While most clean out the dust etc on their computers on a interval basis of say every 3 months etc, I was asked if there was a way to determine which computers were used from those that havent been used, so that only computers that were used for an X-many hours be targeted for cleaning vs ALL = hundreds of them.
I know that a hard drive contains run hour information as part of its SMART data which could be used, but that would require manually visiting each computer to poll the hard drive for its run hours, and if your already there doing that you might as well be blowing out the dust etc. I dont know of any program that can remotely get smart data from a fleet of systems over the network and use this hour value from each system with system name as a means to collect and keep track of what computers are used more than others and which ones need frequent cleaning while others might be able to go 6 months or longer without getting blown out because if the system is off or sleeping the fans aren't spinning to act like a PC vacuum cleaner with the inside of the case act like as the bag collecting the dust.

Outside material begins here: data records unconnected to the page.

Lemma apply_removed_pair_done p id c ua :
  pools_wf p → tokens_cover p (ua_tokens_to_cache ua) →
  let '(p', ua') := apply_removed_pair (p, ua) (id, c) in
  removals_done p [(id, c)] ua p' ua'.
Proof.
  intros Hwf Hcov. cbn [apply_removed_pair].
  assert (Hone : ∀ id' (old : option PoolEntry),
    (if decide (id' ∈ [(id, c)].*1) then None else old) =
    if decide (id' = id) then None else old).
  { intros id' old. cbn [fmap list_fmap fst].
    destruct (decide (id' = id)) as [->|Hne].
    - by rewrite decide_True by set_solver.
    - by rewrite decide_False by set_solver. }
  destruct (ps_id_to_kind p !! id) as [kind|] eqn:Ek.
  - destruct (wf_lookup p id kind Hwf Ek) as (shard & [s0 c0] & Hs & He & Hp). rewrite Hs.
    split.
    + apply pools_only_set.
    + by apply pools_wf_delete.
    + done.
    + intros kind' id' e a. rewrite shard_of_delete by done. case_decide; [done|]. apply Hcov.
    + intros id'. by rewrite Hone, pool_of_delete.
    + cbn. lia.
    + done.
    + done.
  - split; try done.
    + apply pools_only_set.
    + by apply pools_wf_index_remove.
    + intros id'. rewrite Hone. case_decide as E; [subst|done].
      unfold pool_by_id_from_published. cbn. by rewrite Ek.
    + cbn. lia.
    + apply record_anomaly_samples.
Qed.

Lemma apply_removed_pairs_done removed p ua :
  pools_wf p → tokens_cover p (ua_tokens_to_cache ua) →
  let '(p', ua') := apply_removed_pairs p removed ua in removals_done p removed ua p' ua'.
Proof.
  unfold apply_removed_pairs.
  induction removed as [|[id c] removed IH] in p, ua |- *; intros Hwf Hcov.
  { cbn. split; try done; cbn; lia. }
  cbn [foldl]. assert (Hone := apply_removed_pair_done p id c ua Hwf Hcov).
  destruct (apply_removed_pair (p, ua) (id, c)) as [p1 ua1].
  destruct Hone as [Hf1 Hw1 Ht1 Hc1 Hp1 Hnum1 Hoth1 Hsam1].
  specialize (IH p1 ua1 Hw1 Hc1).
  destruct (foldl apply_removed_pair (p1, ua1) removed) as [p2 ua2].
  destruct IH as [Hf2 Hw2 Ht2 Hc2 Hp2 Hnum2 Hoth2 Hsam2].
  split; try done; try (cbn [length] in *; lia); try congruence.
  - by etransitivity.
  - intros i. rewrite Hp2, Hp1. cbn [fmap list_fmap fst].
    repeat case_decide; set_solver.
  - auto.
Qed.
End loops.

(** ** A whole update *)

Section update.
Context `{TychoTokens}.

Abbreviation pool_of := pool_by_id_from_published.

(** The three maps of an update have distinct keys. *)
Definition update_maps (u : TychoUpdate) : Prop :=
  NoDup (tu_new_pairs u).*1 ∧ NoDup (tu_states u).*1 ∧ NoDup (tu_removed_pairs u).*1.

(** What an update does to one identifier. *)
Definition updated_pool (u : TychoUpdate) (id : string) (old : option PoolEntry) :
    option PoolEntry :=
  if decide (id ∈ (tu_removed_pairs u).*1) then None
  else
    match admitted (tu_new_pairs u) (tu_states u) id with
    | Some e => Some e
    | None => restated (tu_states u) id old
    end.

(** What it reports. *)
Record metrics_ok (u : TychoUpdate) (total : nat) (m : UpdateMetrics) : Prop := {
  mo_block : um_block_number m = tu_block_number_or_timestamp u;
  mo_total : um_total_pairs m = total;
  mo_pairs : (um_new_pairs m + um_new_pairs_missing_state m
              + um_unknown_protocol_new_pairs m)%nat = length (tu_new_pairs u);
  mo_states : (um_new_pairs m + um_updated_states m
               + um_updates_for_unknown_pair m)%nat = length (tu_states u);
  mo_removed : (um_removed_pairs m + um_removed_unknown_pair m)%nat
               = length (tu_removed_pairs u);
  mo_shards : um_states_missing_in_shard m = 0%nat;
  mo_samples : length (um_anomaly_samples m) =
    (UPDATE_ANOMALY_SAMPLE_CAP `min`
       (um_new_pairs_missing_state m + um_unknown_protocol_new_pairs m
        + um_updates_for_unknown_pair m + um_removed_unknown_pair m))%nat;
}.

(** What the whole update guarantees. *)
Record update_done (u : TychoUpdate) (current : PublishedStateStore) (version : u64)
    (s : StateStore) (m : UpdateMetrics) (s' : StateStore) : Prop := {
  ud_wf : published_wf (ss_published s');
  ud_pools : ∀ id, pool_of (ss_published s') id = updated_pool u id (pool_of current id);
  ud_version : ps_version (ss_published s') = version;
  ud_block : ps_block_number (ss_published s') = tu_block_number_or_timestamp u;
  ud_requests : ps_requests_allowed (ss_published s') = ps_ready (ss_published s');
  ud_tokens : ∀ a t, ps_tokens current !! a = Some t →
    ps_tokens (ss_published s') !! a = Some t;
  ud_wrapped : ps_wrapped_native_token (ss_published s') = ps_wrapped_native_token current;
  ud_generation : ps_request_generation (ss_published s') =
    saturating_add (ps_request_generation (ss_published s)) 1;
  ud_metrics : metrics_ok u (total_states (ss_published s')) m;
}.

When the workstations are not used for 15 minutes they go into a sleep mode, so they are always powered but in sleep mode fans stop spinning so its pretty much the same as an off state.
I was thinking of implementing my own solution but my skills are limited and a console window would be up as a computer use odometer if I wrote something to do this as for I have never written a program to act as a service before hidden.
So Figured I would check to see if anyone knows of any free or low cost software that is able to keep track of run hours for workstations as an hourly odometer or if I will have to look for a way to make my own service that writes to a text file that can be accessed through a share from anywhere on network and see what systems need to be cleaned vs others that can be skipped.